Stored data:
= = = = =

(* ===== verification/Bytes.v ===== *)
(** * Bytes: byte buffers and little-endian fields

    Copies into a byte buffer ([blit], the model of memcpy, fread and of the
    byte stores), slices of it ([sub_bytes]) and the little-endian encoding of
    the target's integers, with their laws. *)
From S2P Require Import Prelude.
Local Open Scope Z_scope.

(** [n] bytes of [z], least significant first. *)
Fixpoint le_bytes (n : nat) (z : Z) : list Z :=
  match n with O => [] | S n' => u8 z :: le_bytes n' (z / 256) end.

Fixpoint le_val (l : list Z) : Z :=
  match l with [] => 0 | b :: r => b + 256 * le_val r end.

Lemma length_le_bytes n z : length (le_bytes n z) = n.
Proof. revert z. induction n; intros; cbn; [done|]. by rewrite IHn. Qed.

Lemma le_val_bytes n : ∀ z, le_val (le_bytes n z) = z mod 256 ^ Z.of_nat n.
Proof.
  induction n as [|n IH]; intros z; cbn [le_bytes le_val].
  - change (256 ^ Z.of_nat 0) with 1. by rewrite Z.mod_1_r.
  - rewrite IH, Nat2Z.inj_succ, Z.pow_succ_r, Z.rem_mul_r by lia. done.
Qed.

Lemma le_val_u32 z : is_u32 z → le_val (le_bytes 4 z) = z.
Proof. intros. rewrite le_val_bytes. by apply Z.mod_small. Qed.
Lemma le_val_u16 z : is_u16 z → le_val (le_bytes 2 z) = z.
Proof. intros. rewrite le_val_bytes. by apply Z.mod_small. Qed.

(** ** Copies *)

(** memcpy(buf + off, data, |data|). *)
Definition blit (buf : list Z) (off : Z) (data : list Z) : result (list Z) :=
  if (0 <=? off) && (off + Z.of_nat (length data) <=? Z.of_nat (length buf))
  then Ok (take (Z.to_nat off) buf ++ data ++ drop (Z.to_nat off + length data) buf)
  else Crash OutOfBounds.

Definition sub_bytes (buf : list Z) (off len : Z) : list Z :=
  take (Z.to_nat len) (drop (Z.to_nat off) buf).

Lemma blit_Ok buf off data :
  0 <= off → off + Z.of_nat (length data) <= Z.of_nat (length buf) →
  ∃ buf', blit buf off data = Ok buf' ∧ length buf' = length buf.
Proof.
  intros. unfold blit. rewrite !(proj2 (Z.leb_le _ _)) by lia. cbn. eexists. split; [done|].
  autorewrite with clist. lia.
Qed.

Lemma blit_inv buf off data buf' :
  blit buf off data = Ok buf' →
  0 <= off ∧ off + Z.of_nat (length data) <= Z.of_nat (length buf) ∧
  buf' = take (Z.to_nat off) buf ++ data ++ drop (Z.to_nat off + length data) buf.
Proof. unfold blit. destruct (_ && _) eqn:E; [|done]. zcmp. intros [= <-]. by split_and!. Qed.

Lemma blit_start buf data : (length data <= length buf)%nat → blit buf 0 data = Ok (data ++ drop (length data) buf).
Proof. intros. unfold blit. rewrite !(proj2 (Z.leb_le _ _)) by lia. done. Qed.

Lemma blit_crash buf off data :
  ¬ (0 <= off ∧ off + Z.of_nat (length data) <= Z.of_nat (length buf)) →
  blit buf off data = Crash OutOfBounds.
Proof. unfold blit. destruct (_ && _) eqn:E; [|done]. zcmp. lia. Qed.

Lemma length_blit buf off data buf' : blit buf off data = Ok buf' → length buf' = length buf.
Proof. intros (? & ? & ->)%blit_inv. autorewrite with clist. lia. Qed.

(** What was copied is read back. *)
Lemma sub_blit_same buf off data buf' :
  blit buf off data = Ok buf' → sub_bytes buf' off (Z.of_nat (length data)) = data.
Proof.
  intros (? & ? & ->)%blit_inv. unfold sub_bytes. rewrite Nat2Z.id.
  rewrite drop_app_length' by (rewrite length_take; lia). apply take_app_length.
Qed.

(** The rest of the buffer is untouched. *)
Lemma lookup_blit_ne buf off data buf' i :
  blit buf off data = Ok buf' →
  (Z.of_nat i < off ∨ off + Z.of_nat (length data) <= Z.of_nat i) → buf' !! i = buf !! i.
Proof.
  intros (? & ? & ->)%blit_inv [Hi|Hi].
  - rewrite lookup_app_l by (rewrite length_take; lia). apply lookup_take_lt. lia.
  - rewrite lookup_app_r by (rewrite length_take; lia). rewrite length_take.
    rewrite lookup_app_r by lia. rewrite lookup_drop. f_equal. lia.
Qed.

Lemma sub_blit_other buf off data buf' o l :
  blit buf off data = Ok buf' → 0 <= o →
  (o + l <= off ∨ off + Z.of_nat (length data) <= o) →
  sub_bytes buf' o l = sub_bytes buf o l.
Proof.
  intros Hb Ho Hd. apply list_eq. intros i. unfold sub_bytes.
  destruct (decide (i < Z.to_nat l)%nat).
  - rewrite !lookup_take_lt, !lookup_drop by done. eapply lookup_blit_ne; [done|]. lia.
  - by rewrite !lookup_take_ge by lia.
Qed.

(** A slice of a slice. *)
Lemma sub_bytes_app l1 l2 l3 :
  sub_bytes (l1 ++ l2 ++ l3) (Z.of_nat (length l1)) (Z.of_nat (length l2)) = l2.
Proof. unfold sub_bytes. by rewrite !Nat2Z.id, drop_app_length, take_app_length. Qed.

Lemma sub_bytes_sub buf o l o' l' : 0 <= o → 0 <= o' → 0 <= l' → o' + l' <= l →
  sub_bytes (sub_bytes buf o l) o' l' = sub_bytes buf (o + o') l'.
Proof.
  intros. apply list_eq. intros i. unfold sub_bytes.
  destruct (decide (i < Z.to_nat l')%nat).
  - rewrite !lookup_take_lt, !lookup_drop, lookup_take_lt, lookup_drop by lia. f_equal. lia.
  - by rewrite !(lookup_take_ge _ (Z.to_nat l')) by lia.
Qed.

(** Byte stores as copies, and copies into a prefix of a buffer. *)
Lemma wr_blit buf i v : wr buf i v = blit buf i [v].
Proof.
  unfold wr, blit. cbn [length].
  destruct (Z.leb_spec 0 i), (Z.ltb_spec i (Z.of_nat (length buf))),
    (Z.leb_spec (i + Z.of_nat 1) (Z.of_nat (length buf))); cbn [andb]; try done; try lia.
  f_equal. rewrite insert_take_drop by lia. cbn [app]. by rewrite Nat.add_1_r.
Qed.

Lemma blit_blit buf i d1 d2 :
  (b ← blit buf i d1; blit b (i + Z.of_nat (length d1)) d2) = blit buf i (d1 ++ d2).
Proof.
  destruct (decide (0 <= i ∧ i + Z.of_nat (length d1) <= Z.of_nat (length buf))) as [H1|H1].
  2:{ rewrite !blit_crash; [done| |done]. rewrite length_app. lia. }
  destruct (blit_Ok buf i d1) as (b & E & Hl); [lia..|]. rewrite E. cbn [mbind result_bind].
  destruct (decide (i + Z.of_nat (length (d1 ++ d2)) <= Z.of_nat (length buf))) as [H2|H2].
  2:{ rewrite !blit_crash; [done|lia|]. rewrite length_app in H2. lia. }
  pose proof (blit_inv _ _ _ _ E) as (_ & _ & ->). rewrite length_app in H2.
  unfold blit. rewrite Hl, length_app, !(proj2 (Z.leb_le _ _)) by lia. cbn [andb]. f_equal.
  replace (Z.to_nat (i + Z.of_nat (length d1))) with (Z.to_nat i + length d1)%nat by lia.
  rewrite <- !app_assoc.
  assert (length (take (Z.to_nat i) buf) = Z.to_nat i) as Ht by (rewrite length_take; lia).
  rewrite (take_app_ge (take _ _)) by lia. rewrite Ht.
  replace (Z.to_nat i + length d1 - Z.to_nat i)%nat with (length d1) by lia.
  rewrite take_app_length, <- app_assoc. do 3 f_equal.
  rewrite drop_app_ge by lia. rewrite Ht.
  replace (Z.to_nat i + length d1 + length d2 - Z.to_nat i)%nat with (length d1 + length d2)%nat by lia.
  rewrite <- drop_drop, drop_app_length, drop_drop. f_equal. lia.
Qed.

Lemma blit_app h t off data :
  off + Z.of_nat (length data) <= Z.of_nat (length h) →
  blit (h ++ t) off data = (b ← blit h off data; Ok (b ++ t)).
Proof.
  intros H. destruct (decide (0 <= off)) as [H0|H0]; [|rewrite !blit_crash by lia; done].
  unfold blit. rewrite length_app, !(proj2 (Z.leb_le _ _)) by lia. cbn. f_equal.
  rewrite take_app_le, drop_app_le by lia. by rewrite <- !app_assoc.
Qed.

Lemma sub_bytes_app_l h t off n :
  0 <= off → 0 <= n → off + n <= Z.of_nat (length h) → sub_bytes (h ++ t) off n = sub_bytes h off n.
Proof.
  intros. unfold sub_bytes. rewrite drop_app_le, take_app_le; [done|rewrite length_drop; lia|lia].
Qed.

(** ** Bytes combined with shifts *)

Lemma lor_shiftl a b k : 0 <= k → 0 <= b < 2 ^ k → Z.lor (Z.shiftl a k) b = a * 2 ^ k + b.
Proof.
  intros Hk Hb. rewrite <- Z.shiftl_mul_pow2 by done. symmetry. apply Z.add_nocarry_lor.
  apply Z.bits_inj'. intros n Hn. rewrite Z.land_spec, Z.bits_0.
  destruct (Z.ltb_spec n k).
  - by rewrite Z.shiftl_spec_low.
  - rewrite <- (Z.mod_small b (2 ^ k)) by done.
    by rewrite Z.mod_pow2_bits_high, andb_false_r by lia.
Qed.

Lemma lor_bytes4 a b c d :
  0 <= a < 256 → 0 <= b < 256 → 0 <= c < 256 → 0 <= d < 256 →
  Z.lor (Z.lor (Z.lor (Z.shiftl a 24) (Z.shiftl b 16)) (Z.shiftl c 8)) d =
  ((a * 256 + b) * 256 + c) * 256 + d.
Proof.
  intros. rewrite !(Z.shiftl_mul_pow2 _ _) by lia.
  replace (a * 2 ^ 24) with (Z.shiftl (Z.shiftl (Z.shiftl a 8) 8) 8)
    by (rewrite !Z.shiftl_mul_pow2 by lia; lia).
  replace (b * 2 ^ 16) with (Z.shiftl (Z.shiftl b 8) 8) by (rewrite !Z.shiftl_mul_pow2 by lia; lia).
  replace (c * 2 ^ 8) with (Z.shiftl c 8) by (rewrite !Z.shiftl_mul_pow2 by lia; lia).
  rewrite <- !Z.shiftl_lor, !lor_shiftl by (change (2 ^ 8) with 256; lia). done.
Qed.

Lemma length_sub_bytes buf off n : 0 <= n → Z.of_nat (length (sub_bytes buf off n)) <= n.
Proof. intros. unfold sub_bytes. rewrite length_take. lia. Qed.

= = = = =

◆ **What you will do**
Select all lines with the word "change" from the entries above.

◆ **Solution for this task**
  - change (256 ^ Z.of_nat 0) with 1. by rewrite Z.mod_1_r.
  rewrite <- !Z.shiftl_lor, !lor_shiftl by (change (2 ^ 8) with 256; lia). done.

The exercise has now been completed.